Quantifying the Effect of Model Scales with the Inclusion of Groundwater on Simulated Surface-Energy Fluxes
Wednesday, 17 December 2014
Non-linear interactions between landcover and soil moisture affects the partitioning of surface energy fluxes. On the other hand, spatial-temporal variability of soil moisture is dependent on: 1) Variability of meteorological conditions and precipitation events, and 2) Spatial heterogeneity of landcover, geology and topography. For numerical models, heterogeneity is a deterministic source of variability and a possible pattern generator dependent on the modeling scale (grid cell size) of the numerical domain. Modeling scale becomes important as one moves from column models ( related to modeling vertical fluxes) to physically based models with integrated surface-groundwater flows, adding a new dimension of spatial complexity. This study tries to examine how the model scales effect the soil moisture variability and surface-energy fluxes with the inclusion of lateral surface and groundwater flow.
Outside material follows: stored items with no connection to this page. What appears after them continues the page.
(** BEGIN is repeated until every expected receiver has acknowledged it. *)
Definition drive_begin (now : Z) (s : RNetSession) : RNetSession :=
  let t := s_tx s in
  let need_begin := existsb (fun r => tx_expects t r && (tx_ack_of t r =? 0)) (seqZ 0 RNET_MAX_SLOTS) in
  if need_begin && resend_due now (tx_last_begin_ms t) (if state_transport_is_ice s then 80 else 40)
  then on_tx (set_tx_last_begin_ms now) (send_state_begin RNET_MAX_PACKET s) else s.

(** One receiver of the timeout scan; the flag says that a timeout counts as
    loss. *)
Definition timeout_receiver (now ack_timeout_ms min_ack r : Z) (st : RNetStateTx * bool) : RNetStateTx * bool :=
  let '(t, backoff) := st in
  if negb (tx_expects t r) || (tx_total t <=? tx_ack_of t r) then st else
  let base := if nz (rd 0 (tx_ack_timer_ms t) r) then rd 0 (tx_ack_timer_ms t) r else tx_start_ms t in
  if u64 (now - base) <? ack_timeout_ms then st else
  let backoff := backoff || (tx_ack_of t r <? tx_send_cursor t) || (tx_ack_of t r =? min_ack) in
  let t := if tx_ack_of t r <? tx_send_cursor t then set_tx_send_cursor (tx_ack_of t r) t else t in
  (set_tx_ack_timer_ms (wr (tx_ack_timer_ms t) r now) t, backoff).

(** The chunk loop: at most [chunks_cap] chunks up to [window_end]. *)
Fixpoint send_chunks (n : nat) (buf : list Z) (window_end : Z) (s : RNetSession) : RNetSession :=
  match n with
  | O => s
  | S m =>
      let t := s_tx s in
      let off := tx_send_cursor t in
      if off <? window_end then
        let left := u32 (tx_total t - off) in
        let chunk := if RNET_STATE_CHUNK_MAX <? left then RNET_STATE_CHUNK_MAX else u16 left in
        match rnet_proto_encode_state_chunk RNET_MAX_PACKET (magic s) (sid s) (s_wire_slot s)
                (tx_xfer_id t) off (Some (drop (Z.to_nat off) buf)) chunk with
        | Ret pkt => send_chunks m buf window_end
                       (on_tx (set_tx_send_cursor (u32 (off + chunk))) (send_raw (Ret pkt) s))
        | _ => s
        end
      else s
  end.

Definition drive_window (now min_ack : Z) (buf : list Z) (s : RNetSession) : RNetSession :=
  let ack_timeout_ms := if tx_ack_timeout_ms (s_tx s) =? 0
                        then (if state_transport_is_ice s then ICE_ACK_TO_START_MS else LAN_ACK_TO_MS)
                        else tx_ack_timeout_ms (s_tx s) in
  let '(t, backoff) := for_upto RNET_MAX_SLOTS (timeout_receiver now ack_timeout_ms min_ack) (s_tx s, false) in
  let s := on_tx (fun _ => t) s in
  let s := if backoff then state_pacing_on_timeout s else s in
  let s := if tx_send_cursor (s_tx s) <? min_ack then on_tx (set_tx_send_cursor min_ack) s else s in
  let window_end := u32 (min_ack + tx_cwnd (s_tx s)) in
  let window_end := if tx_total (s_tx s) <? window_end then tx_total (s_tx s) else window_end in
  let s := send_chunks (Z.to_nat (tx_chunks_cap (s_tx s))) buf window_end s in
  on_tx (set_tx_last_tx_ms now) s.

(** The stamps of the progress log. *)
Definition note_progress (now min_ack : Z) (t : RNetStateTx) : RNetStateTx :=
  if negb (min_ack =? tx_last_progress_acked t) || (tx_last_progress_log_ms t =? 0) ||
     (500 <=? u64 (now - tx_last_progress_log_ms t))
  then set_tx_last_progress_acked min_ack (set_tx_last_progress_log_ms now t) else t.

Definition state_drive_sender (s : RNetSession) : RNetSession :=
  match tx_buf (s_tx s) with
  | None => s
  | Some buf =>
      if (tx_active (s_tx s) =? 0) || nz (tx_ready (s_tx s)) then s else
      let s := if (tx_cwnd (s_tx s) =? 0) || (tx_chunks_cap (s_tx s) =? 0) then state_pacing_reset s else s in
      let '(now, s) := session_now s in
      let s := drive_begin now s in
      let min_ack := state_tx_min_ack (s_tx s) in
      if tx_total (s_tx s) <=? min_ack then state_tx_mark_ready_if_complete s else
      let s := drive_window now min_ack buf s in
      state_tx_mark_ready_if_complete (on_tx (note_progress now min_ack) s)
  end.

Definition state_on_ack (pkt : RNetDecodedPacket) (s : RNetSession) : RNetSession :=
  let from := p_local_slot pkt in
  if tx_active (s_tx s) =? 0 then s else
  if negb (p_state_xfer_id pkt =? tx_xfer_id (s_tx s)) then s else
  if (RNET_MAX_SLOTS <=? from) || negb (tx_expects (s_tx s) from) then s else
  let ack := Z.min (p_state_ack_bytes pkt) (tx_total (s_tx s)) in
  let s :=
    if tx_ack_of (s_tx s) from <? ack then
      let '(now, s) := session_now s in
      let min_before := state_tx_min_ack (s_tx s) in
      let s := on_tx (fun t =>
        set_tx_last_tx_ms 0 (set_tx_ack_timer_ms (wr (tx_ack_timer_ms t) from (if nz now then now else 1))
          (set_tx_ack (wr (tx_ack t) from ack) t))) s in
      if min_before <? state_tx_min_ack (s_tx s) then state_pacing_on_ack_progress s else s
    else s in
  state_tx_mark_ready_if_complete s.

(** ** Probes *)

Definition send_probe_reply (matched : Z) (s : RNetSession) : cres (list Z) :=
  let p := s_probe s in
  rnet_proto_encode_state_probe_reply 64 (magic s) (sid s) (s_wire_slot s) (pr_op p) (pr_slot p) matched
    (pr_size p) (pr_crc p).

Definition state_drive_probe (s : RNetSession) : RNetSession :=
  let p := s_probe s in
  if nz (pr_active p) && (pr_sender p =? 0) && nz (pr_parked p) then
    let '(now, s) := session_now s in
    if resend_due now (pr_last_tx_ms p) 50 then
      match send_probe_reply 1 s with
      | Ret buf => on_probe (set_pr_last_tx_ms now) (send_raw (Ret buf) s)
      | _ => s
      end
    else s
  else if (pr_active p =? 0) || (pr_sender p =? 0) || probe_all_replied p then s
  else
    let '(now, s) := session_now s in
    if nz (pr_last_tx_ms p) && (u64 (now - pr_last_tx_ms p) <? 8) then s else
    match rnet_proto_encode_state_probe_ex 64 (magic s) (sid s) (s_wire_slot s) (pr_op p) (pr_slot p)
            (pr_size p) (pr_crc p) (Z.land (pr_reply_mask p) 255) with
    | Ret buf => on_probe (set_pr_last_tx_ms now) (send_raw (Ret buf) s)
    | _ => s
    end.

(** Same probe generation: operation, slot, size and hash. *)
Definition same_generation (pkt : RNetDecodedPacket) (op slot size crc : Z) : bool :=
  (p_state_op pkt =? op) && (p_state_slot pkt =? slot) && (p_state_total_size pkt =? size) &&
  (p_state_payload_crc pkt =? crc).

Definition probe_generation (pkt : RNetDecodedPacket) (p : RNetStateProbe) : bool :=
  same_generation pkt (pr_op p) (pr_slot p) (pr_size p) (pr_crc p).
(** Admitted with D = 2 and no remote row at wire tick 2. *)
Lemma try_admit_complete_witness :
  admit_guard demo_agreed 0 = None /\ s_delay demo_agreed = 2 /\ rnet_ring_get (remote_ring demo_agreed 1) 2 = None /\
  fst (rnet_session_try_admit 0 demo_agreed) = true.
Proof.
  split; [vm_compute; reflexivity|]. split; [vm_compute; reflexivity|]. split; [vm_compute; reflexivity|].
  apply (try_admit_complete demo_agreed 0).
  - vm_compute. reflexivity.
  - vm_compute. auto.
  - vm_compute. reflexivity.
  - vm_compute. reflexivity.
  - lia.
  - vm_compute. split; [discriminate|reflexivity].
  - vm_compute. split; [discriminate|reflexivity].
  - vm_compute. reflexivity.
  - vm_compute. eauto.
  - intros slot Hs Hr. destruct (Z.eq_dec slot 1) as [->|].
    + split; vm_compute; eauto.
    + assert (slot = 0) as -> by (change (0 <= slot < 2) in Hs; lia). vm_compute in Hr. discriminate.
  - exact demo_consistent.
Defined.

(** ** Latching of remote rows *)

Lemma ring_get_tick r t x : rnet_ring_get r t = Some x -> is_tick x = t /\ x = rd zero_sample r (t mod RNET_HISTORY_LENGTH).
Proof.
  unfold rnet_ring_get. destruct (_ || _) eqn:E; [done|]. intros [= <-]. bool_prop. auto.
Qed.
Lemma contiguity_complete data got id rx : valid_total data -> rx_holds data got id rx ->
  rx_total rx <= rx_contiguity rx <-> complete data got.
Proof.
  intros Hd [_ _ Ht _ _ _ (n & Hn & Hpre & Hstop & ->)]. rewrite Ht.
  pose proof (n_chunks_cover (zlen data) ltac:(unfold valid_total in Hd; lia)).
  split.
  - intros Hle i Hi. apply Hpre.
    assert (~ n < n_chunks (zlen data)); [|lia].
    intros Hlt%n_chunks_spec; [lia|unfold valid_total in Hd; lia].
  - intros Hc. destruct (Z.lt_ge_cases n (n_chunks (zlen data))) as [Hlt|].
    + destruct (Hstop Hlt). apply Hc. lia.
    + consts. lia.
Qed.

Lemma complete_buf data got id rx : valid_total data -> rx_holds data got id rx -> complete data got ->
  rx_buf rx = Some data.
Proof.
  intros Hd H Hc. destruct (rh_buf _ _ _ _ H) as (buf & -> & Hl & Hb). f_equal. apply rd_ext; [done|].
  intros k Hk. apply (Hb (k / CM)).
  - apply Z.div_pos; [lia|done].
  - apply Hc. split; [apply Z.div_pos; [lia|done]|].
    apply n_chunks_spec; [lia|]. consts. mlia.
  - consts. mlia.
  - lia.
Qed.

(** ** The receive side inside the session *)

Definition rx_slots (s : RNetSession) : Prop := zlen (xf_rx (s_xfer s)) = RNET_MAX_SLOTS.

Lemma s_rx_on_rx src f s j : rx_slots s -> 0 <= src < RNET_MAX_SLOTS -> 0 <= j ->
  s_rx (on_rx src f s) j = if src =? j then f (s_rx s src) else s_rx s j.
Proof. intros Hl Hs Hj. unfold s_rx, on_rx. cbn. apply rd_wr; [by rewrite Hl|done]. Qed.

Lemma rx_slots_on_rx src f s : rx_slots s -> rx_slots (on_rx src f s).
Proof. unfold rx_slots, on_rx. cbn. by rewrite zlen_wr. Qed.

Lemma quiet_xfer s s' : quiet s s' -> s_xfer s' = s_xfer s.
Proof. intros H. by quiet_fields H. Qed.
Lemma quiet_wire_slot s s' : quiet s s' -> s_wire_slot s' = s_wire_slot s.
Proof. intros H. by quiet_fields H. Qed.

(** Acknowledging only stamps the receive. *)
Lemma send_ack_spec src s : exists ms u, quiet s u /\
  state_rx_send_ack src s = on_rx src (set_rx_last_ack_ms ms) u.
Proof.
  unfold state_rx_send_ack, state_send_ack_raw.
  match goal with |- context [send_raw ?e s] => pose proof (quiet_send_raw e s) as Hq; generalize dependent (send_raw e s) end.
  intros u Hq. exists (fst (session_now u)), (snd (session_now u)). split; [|done].
  etrans; [exact Hq|apply quiet_now].
Qed.

Lemma rx_holds_stamp data got id ms rx : rx_holds data got id rx -> rx_holds data got id (set_rx_last_ack_ms ms rx).
Proof. by intros [? ? ? ? ? ? ?]. Qed.
Lemma rx_holds_ready data got id v rx : rx_holds data got id rx -> rx_holds data got id (set_rx_ready v rx).
Proof. by intros [? ? ? ? ? ? ?]. Qed.

Record receiving (data : list Z) (got : Z -> Prop) (id src : Z) (s : RNetSession) : Prop := {
  rv_slots : rx_slots s;
  rv_other : s_wire_slot s <> src;
  rv_rx : rx_holds data got id (s_rx s src);
  rv_ready : rx_ready (s_rx s src) <> 0 <-> complete data got
}.

Lemma receiving_quiet data got id src s s' : quiet s s' -> receiving data got id src s -> receiving data got id src s'.
Proof.
  intros Hq [Hl Ho Hr Hd]. pose proof (quiet_xfer _ _ Hq) as E.
  constructor; unfold rx_slots, s_rx in *; rewrite ?E; try done. by rewrite (quiet_wire_slot _ _ Hq).
Qed.

Lemma receiving_stamp data got id src j ms s : 0 <= src < RNET_MAX_SLOTS -> 0 <= j < RNET_MAX_SLOTS ->
  receiving data got id src s -> receiving data got id src (on_rx j (set_rx_last_ack_ms ms) s).
Proof.
  intros Hs Hj [Hl Ho Hr Hd]. constructor; [by apply rx_slots_on_rx|done|..];
    rewrite s_rx_on_rx by (done || lia); (destruct (Z.eqb_spec j src) as [->|]; [|done]); [|done].
  by apply rx_holds_stamp.
Qed.
Inductive AccountState := ACCOUNT_GUEST | ACCOUNT_WAITING | ACCOUNT_SIGNED_IN | ACCOUNT_FAILED.
Inductive AuthJob := JOB_NONE | JOB_LOGIN | JOB_SESSION | JOB_SET_HANDLE | JOB_SIGN_OUT.
Inductive SessionVerdict := SESSION_OK | SESSION_REJECTED | SESSION_UNREACHABLE.
#[export] Instance session_verdict_eq_dec : EqDecision SessionVerdict.
Proof. solve_decision. Defined.

(** What comes of one exchange: no connection (the negative result), or the
    bytes received before the server closed. *)
Inductive HttpOut := NoReply (code : Z) | Reply (raw : list Z).

Record Account := MkAccount {
  ac_host : list Z;
  ac_port : Z;
  ac_state : AccountState;
  ac_unavailable : bool;
  ac_cancel : bool;
  ac_busy : bool;
  ac_secret : list Z;
  ac_session : list Z;
  ac_player_id : list Z;
  ac_handle : list Z;
  ac_username : list Z;
  ac_error : list Z;
  ac_pair_code : list Z;
  ac_pending_handle : list Z;
  ac_job : AuthJob;
  ac_initialized : bool;
  ac_tried_stored_key : bool;
  ac_secret_path : list Z;              (* g_secret_path *)
  ac_files : gmap (list Z) (list Z);
  ac_can_write : bool;
  ac_browser : bool;
  ac_thread_ok : bool;
  ac_http : list HttpOut;
  ac_cancels : list bool;
  ac_requests : list (list Z) }.

Definition eta_ac (a : Account) : Account :=
  MkAccount (ac_host a) (ac_port a) (ac_state a) (ac_unavailable a) (ac_cancel a) (ac_busy a) (ac_secret a)
    (ac_session a) (ac_player_id a) (ac_handle a) (ac_username a) (ac_error a) (ac_pair_code a)
    (ac_pending_handle a) (ac_job a) (ac_initialized a) (ac_tried_stored_key a) (ac_secret_path a) (ac_files a)
    (ac_can_write a) (ac_browser a) (ac_thread_ok a) (ac_http a) (ac_cancels a) (ac_requests a).
Definition set_ac_host := ltac:(updater eta_ac ac_host).
Definition set_ac_port := ltac:(updater eta_ac ac_port).
Definition set_ac_state := ltac:(updater eta_ac ac_state).
Definition set_ac_unavailable := ltac:(updater eta_ac ac_unavailable).
Definition set_ac_cancel := ltac:(updater eta_ac ac_cancel).
Definition set_ac_busy := ltac:(updater eta_ac ac_busy).
Definition set_ac_secret := ltac:(updater eta_ac ac_secret).
Definition set_ac_session := ltac:(updater eta_ac ac_session).
Definition set_ac_player_id := ltac:(updater eta_ac ac_player_id).
Definition set_ac_handle := ltac:(updater eta_ac ac_handle).
Definition set_ac_username := ltac:(updater eta_ac ac_username).
Definition set_ac_error := ltac:(updater eta_ac ac_error).
Definition set_ac_pair_code := ltac:(updater eta_ac ac_pair_code).
Definition set_ac_pending_handle := ltac:(updater eta_ac ac_pending_handle).
Definition set_ac_job := ltac:(updater eta_ac ac_job).
Definition set_ac_initialized := ltac:(updater eta_ac ac_initialized).
Definition set_ac_tried_stored_key := ltac:(updater eta_ac ac_tried_stored_key).
Definition set_ac_secret_path := ltac:(updater eta_ac ac_secret_path).
Definition set_ac_files := ltac:(updater eta_ac ac_files).
Definition set_ac_http := ltac:(updater eta_ac ac_http).
Definition set_ac_cancels := ltac:(updater eta_ac ac_cancels).
Definition set_ac_requests := ltac:(updater eta_ac ac_requests).

Abbreviation AM := (M Account).

Definition set_err (e : string) : AM unit := modify (set_ac_error (cut_l 192 (B e))).

(** ** Digest, proof *)

Definition hex_encode (inp : list Z) : list Z :=
  concat ((fun b => [hex_digit (Z.shiftr b 4); hex_digit (Z.land b 15)]) <$> inp).

(** The key block: hashed when longer than a block, zero padded. *)
Definition hmac_key (key : list Z) : list Z :=
  if 64 <? zlen key then rnet_sha256_compute key ++ replicate 32 0
  else key ++ replicate (64 - length key) 0.
Definition xor_pad (k : list Z) (x : Z) : list Z := (fun b => Z.lxor b x) <$> k.

Definition hmac_sha256_hex (key msg : list Z) : list Z :=
  let k := hmac_key key in
  let c := rnet_sha256_update (rnet_sha256_update rnet_sha256_init (xor_pad k 54)) msg in
  let inner := rnet_sha256_final c in
  let tmp := xor_pad k 92 ++ inner in
  hex_encode (rnet_sha256_compute tmp).

(** ** The secret file *)

Definition SECRET_LEGACY_NAME : list Z := B "netplay_secret".

Definition rnet_account_set_secret_path (path : list Z) : AM unit := modify (set_ac_secret_path (cut_l 512 path)).
Definition secret_path (a : Account) : list Z :=
  if 0 <? zlen (ac_secret_path a) then ac_secret_path a else SECRET_LEGACY_NAME.

Definition secret_store (player_id secret : list Z) : AM unit :=
  do a <- gets id;
  if ac_can_write a then
    do! modify (set_ac_files (<[secret_path a := player_id ++ [32] ++ secret ++ [10]]> (ac_files a)));
    do! modify (set_ac_secret (cut_l SECRET_MAX secret));
    modify (set_ac_player_id (cut_l ID_MAX player_id))
  else ret tt.

Definition secret_forget : AM unit :=
  do a <- gets id;
  do! modify (set_ac_files (delete (secret_path a) (ac_files a)));
  do! modify (set_ac_secret []);
  modify (set_ac_player_id []).

(** The line up to a carriage return or newline, split at its first space. *)
Fixpoint line_of (s : list Z) : list Z :=
  match s with [] => [] | b :: r => if (b =? 13) || (b =? 10) then [] else b :: line_of r end.
Fixpoint split_space (s : list Z) : option (list Z * list Z) :=
  match s with
  | [] => None
  | b :: r => if b =? 32 then Some ([], r)
              else match split_space r with Some (x, y) => Some (b :: x, y) | None => None end
  end.
(** A line of the secret file as [secret_load] reads it: the array holds the
    first 167 bytes of the file. *)
Definition read_secret (file : list Z) : option (list Z * list Z) :=
  split_space (line_of (take (Z.to_nat (ID_MAX + SECRET_MAX + 8 - 1)) file)).

Definition secret_load : AM unit :=
  do a <- gets id;
  do! modify (set_ac_secret []);
  do! modify (set_ac_player_id []);
  let '(file, from_legacy) :=
    match ac_files a !! secret_path a with
    | Some f => (Some f, false)
    | None => if 0 <? zlen (ac_secret_path a)
              then (ac_files a !! SECRET_LEGACY_NAME, true) else (None, false)
    end in
  match file with
  | None => ret tt
  | Some f =>
    match read_secret f with
    | None => ret tt
    | Some (pid, secret) =>
      do! modify (set_ac_player_id (cut_l ID_MAX pid));
      do! modify (set_ac_secret (cut_l SECRET_MAX secret));
      do b <- gets id;
      when (from_legacy && (0 <? zlen (ac_secret b))) (secret_store (ac_player_id b) (ac_secret b))
    end
  end.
We use the hydrological component of the newly developed Terrestrial System Modeling Platform (TerrSysMP) over a subcatchment of Rur in Germany. The hydrological component of TerrrSysMP (TerrSysMP-Hydro) consists of NCAR Community Land Model (CLM) coupled with 3D variably saturated ground water model ParFlow. Results are presented based on the yearly simulations at multiple modeling scales (960m, 480m, 240m, 120m and 90m).